# mortgage protection policy for an alcoholic?



## gav (28 Jul 2004)

Anybody know of a life Insurance that deals with Alcoholics, it just that my brother inlaw wants to re-mortgage and he has premiums quoted 400% above the norm, he has been clean and sober for many years but that doesn’t seem to matter


----------



## daltonr (13 Aug 2004)

*Re: Alcoholics*

How do they know if he's an alcoholic or not?

I don't drink, and I know the theory is that you never stop being an alcoholic.  But if the guy has been sober for years then he shouldn't be telling anyone that he is an alcoholic.

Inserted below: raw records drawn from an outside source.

Lemma find_pks_window_raises_witness :
  find_pks second_sample two_channels ["G"] 0.5%float (Some 2%nat) (Some ["470nm"])
  = Raise (KeyError "G-pks").
Proof.
  apply (find_pks_window_raises second_sample 0.5%float two_channels "G" [] 2
           ["470nm"] "470nm").
  - left.
  - vm_compute. right. left.
  - left.
  - vm_compute. intros H. apply list_elem_of_singleton in H. discriminate.
Defined.

Lemma find_pks_shape_witness :
  exists out,
    find_pks second_sample two_channels ["G"] 0.5%float None (Some ["470nm"]) = Ok out
    /\ columns out = ["G"; "G-pks"]
    /\ length (rows out) = 6%nat.
Proof.
  destruct (find_pks second_sample two_channels ["G"] 0.5%float None (Some ["470nm"]))
    as [out|e] eqn:E; [|vm_compute in E; discriminate].
  exists out. split; [reflexivity|].
  destruct (find_pks_shape second_sample 0.5%float two_channels ["G"] None
              (Some ["470nm"]) out E) as (_ & _ & Hlen).
  split; [|exact Hlen].
  vm_compute in E. injection E as <-. reflexivity.
Defined.
End PeakMarkFacts.

Module PoolRowFacts.
Import Pooler.

Lemma str_of_Z_inj (x y : Z) : str_of_Z x = str_of_Z y -> x = y.
Proof.
  unfold str_of_Z. intros H. apply DecimalZ.to_int_inj.
  assert (Hn : forall z, Z.to_int z <> Decimal.Pos Decimal.Nil
                         /\ Z.to_int z <> Decimal.Neg Decimal.Nil).
  { intros [|p|p]; simpl; split; try discriminate; intros [= E];
      by apply (DecimalPos.Unsigned.to_uint_nonnil p). }
  pose proof (NilZero.isi _ (proj1 (Hn x)) (proj2 (Hn x))) as Hx.
  pose proof (NilZero.isi _ (proj1 (Hn y)) (proj2 (Hn y))) as Hy.
  rewrite H in Hx. congruence.
Qed.

Lemma normalize_fails cols roi d :
  roi ∉ cols -> normalize cols roi d = Raise (KeyError roi).
Proof. intros H. unfold normalize. by rewrite decide_False. Qed.

Lemma normalize_all_fails cols rois :
  ~ Forall (fun roi => roi ∈ cols) rois ->
  forall d, raises (normalize_all cols rois d).
Proof.
  induction rois as [|roi rois IH]; intros Hnot d.
  - destruct Hnot. constructor.
  - simpl. destruct (decide (roi ∈ cols)) as [Hin|Hin].
    + unfold normalize at 1. rewrite decide_True by done.
      assert (Hrest : ~ Forall (fun roi => roi ∈ cols) rois).
      { intros HF. apply Hnot. by constructor. }
      destruct (PrimFloat.ltb _ _); simpl; by apply IH.
    + rewrite normalize_fails by done. simpl. by eexists.
Qed.

Lemma pool_loop_returns data evt_range rois norm m evs :
  (norm = true -> Forall (fun roi => roi ∈ columns data) rois) ->
  exists wins, pool_loop data evt_range rois norm m evs = Ok wins.
Proof.
  intros H. destruct evt_range as [pre post].
  destruct (PoolerFacts.pool_loop_frames data pre post rois norm m H evs)
    as (wins & E & _). eauto.
Qed.

(** X5: [pool_events] returns a table exactly when the master table has an
    event column and at least one event row and, if it normalises, every
    region is one of its columns. *)
Theorem pool_events_returns data evt_range rois norm :
  Forall (fun roi => roi ∉ window_labels) rois ->
  (exists out, pool_events data evt_range rois norm = Ok out)
  <-> ("event" ∈ columns data /\ event_rows data <> []
       /\ (norm = true -> Forall (fun roi => roi ∈ columns data) rois)).
Proof.
  intros _. unfold pool_events. split.
  - intros [out H]. case_decide as Hev; [|discriminate]. split; [exact Hev|].
    destruct (max_fm (rows data)) as [m|]; [|discriminate].
    destruct (event_rows data) as [|ev evs] eqn:Eevs; [discriminate|].
    split; [done|]. intros ->.
    destruct (decide (Forall (fun roi => roi ∈ columns data) rois)) as [HF|HF];
      [exact HF|].
    exfalso. simpl in H. unfold pool_one in H.
    destruct (normalize_all_fails _ _ HF
                (window (rows data) evt_range m ev (default "" (event ev))))
      as [e He].
    rewrite He in H. discriminate.
  - intros (Hev & Hevs & Hrois). rewrite decide_True by done.
    destruct (rows data) as [|r rs] eqn:Erows.
    { exfalso. apply Hevs. unfold event_rows. by rewrite Erows. }
    simpl.
    destruct (event_rows data) as [|ev evs] eqn:Eevs; [done|].
    destruct (pool_loop_returns data evt_range rois norm
                (foldr (fun r m => Z.max (fm_fp r) m) (fm_fp r) rs) (ev :: evs) Hrois)
      as [wins E].
    rewrite E. simpl. eauto.
Qed.

Lemma window_row rs evt_range m ev label r :
  r ∈ window rs evt_range m ev label ->
  exists row, row ∈ rs
    /\ w_fm_fp r = fm_fp row /\ fm_evt r = fm_fp row - fm_fp ev
    /\ w_event r = label
    /\ evt_id r = label +:+ "-" +:+ str_of_Z (fm_fp ev)
    /\ w_vals r = vals row.
Proof.
  unfold window. intros H. apply list_elem_of_fmap in H as (row & -> & Hrow).
  apply list_elem_of_filter in Hrow as [_ Hrow]. exists row. by repeat split.
Qed.

Lemma normalize_same_but cols roi d out r' :
  normalize cols roi d = Ok out -> r' ∈ out ->
  exists r, r ∈ d /\ same_but [roi] r r'.
Proof.
  unfold normalize. case_decide; [|discriminate].
  destruct (PrimFloat.ltb _ _); intros [= <-] Hin;
    apply list_elem_of_fmap in Hin as (r & -> & Hr); exists r; (split; [exact Hr|]);
    repeat split; intros c Hc; simpl; apply lookup_insert_ne;
    intros ->; apply Hc; left.
Qed.

Lemma normalize_all_same_but cols rois :
  forall d out r', normalize_all cols rois d = Ok out -> r' ∈ out ->
    exists r, r ∈ d /\ same_but rois r r'.
Proof.
  induction rois as [|roi rois IH]; simpl; intros d out r' H Hin.
  - injection H as <-. exists r'. split; [exact Hin|]. by repeat split.
  - destruct (normalize cols roi d) as [d1|e] eqn:E; simpl in H; [|discriminate].
    destruct (IH _ _ _ H Hin) as (r1 & Hr1 & H1 & H2 & H3 & H4 & H5).
    destruct (normalize_same_but _ _ _ _ _ E Hr1) as (r & Hr & G1 & G2 & G3 & G4 & G5).
    exists r. split; [exact Hr|]. repeat split; try congruence.
    intros c Hc. apply not_elem_of_cons in Hc as [Hne Hc].
    rewrite (H5 c Hc). apply G5.
    apply not_elem_of_cons. split; [exact Hne|apply not_elem_of_nil].
Qed.

Lemma pool_loop_rows data evt_range rois norm m :
  forall evs wins win r,
    pool_loop data evt_range rois norm m evs = Ok wins ->
    win ∈ wins -> r ∈ win ->
    exists ev r0,
      ev ∈ evs
      /\ r0 ∈ window (rows data) evt_range m ev (default "" (event ev))
      /\ same_but (if norm then rois else []) r0 r.
Proof.
  induction evs as [|ev evs IH]; simpl; intros wins win r H Hwin Hr.
  - injection H as <-. inversion Hwin.
  - destruct (pool_one data evt_range rois norm m ev) as [w1|e] eqn:E1; simpl in H;
      [|discriminate].
    destruct (pool_loop data evt_range rois norm m evs) as [ws|e] eqn:E2; simpl in H;
      [|discriminate].
    injection H as <-. apply elem_of_cons in Hwin as [->|Hwin].
    + unfold pool_one in E1. destruct norm.
      * destruct (normalize_all_same_but _ _ _ _ _ E1 Hr) as (r0 & Hr0 & Hsame).
        exists ev, r0. split; [left|]. done.
      * injection E1 as <-. exists ev, r. split; [left|]. split; [exact Hr|].
        by repeat split.
    + destruct (IH _ _ _ eq_refl Hwin Hr) as (ev' & r0 & Hev' & H0).
      exists ev', r0. split; [by right|exact H0].
Qed.

(** A row of the pooled table comes from the window of an event. *)
Lemma pool_events_from_window data evt_range rois norm out r :
  pool_events data evt_range rois norm = Ok out -> r ∈ out ->
  exists m ev r0,
    ev ∈ event_rows data
    /\ r0 ∈ window (rows data) evt_range m ev (default "" (event ev))
    /\ same_but (if norm then rois else []) r0 r.
Proof.
  unfold pool_events. case_decide; [|discriminate].
  destruct (max_fm (rows data)) as [m|]; [|discriminate].
  destruct (event_rows data) as [|e0 es] eqn:Eevs; [discriminate|].
  rewrite <- Eevs.
  destruct (pool_loop data evt_range rois norm m (event_rows data)) as [wins|e] eqn:E;
    simpl; [|discriminate].
  intros [= <-] Hr. apply list_elem_of_join in Hr as (win & Hr & Hwin).
  destruct (pool_loop_rows _ _ _ _ _ _ _ _ _ E Hwin Hr) as (ev & r0 & Hrow).
  by exists m, ev, r0.
Qed.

Do they ask have you ever been an alcoholic? or do they ask are you currently an Alcoholic?  Is there are Database somewhere listing all the Alocholics?  

-Rd


----------



## Barry (13 Aug 2004)

*Not to be recommended*

daltonr,

The normal high moral ground of AAM regulars seems to disappear when it comes to seeking to pull the wool over the eyes of the insurance industry.

A proposer of a life assuarance contract has an obligation to disclose all material facts.  The fact that the insurer in this instance is seeking a 400% loading clearly comes from somewhere - there's an increased risk (statistically) that this person will die early. 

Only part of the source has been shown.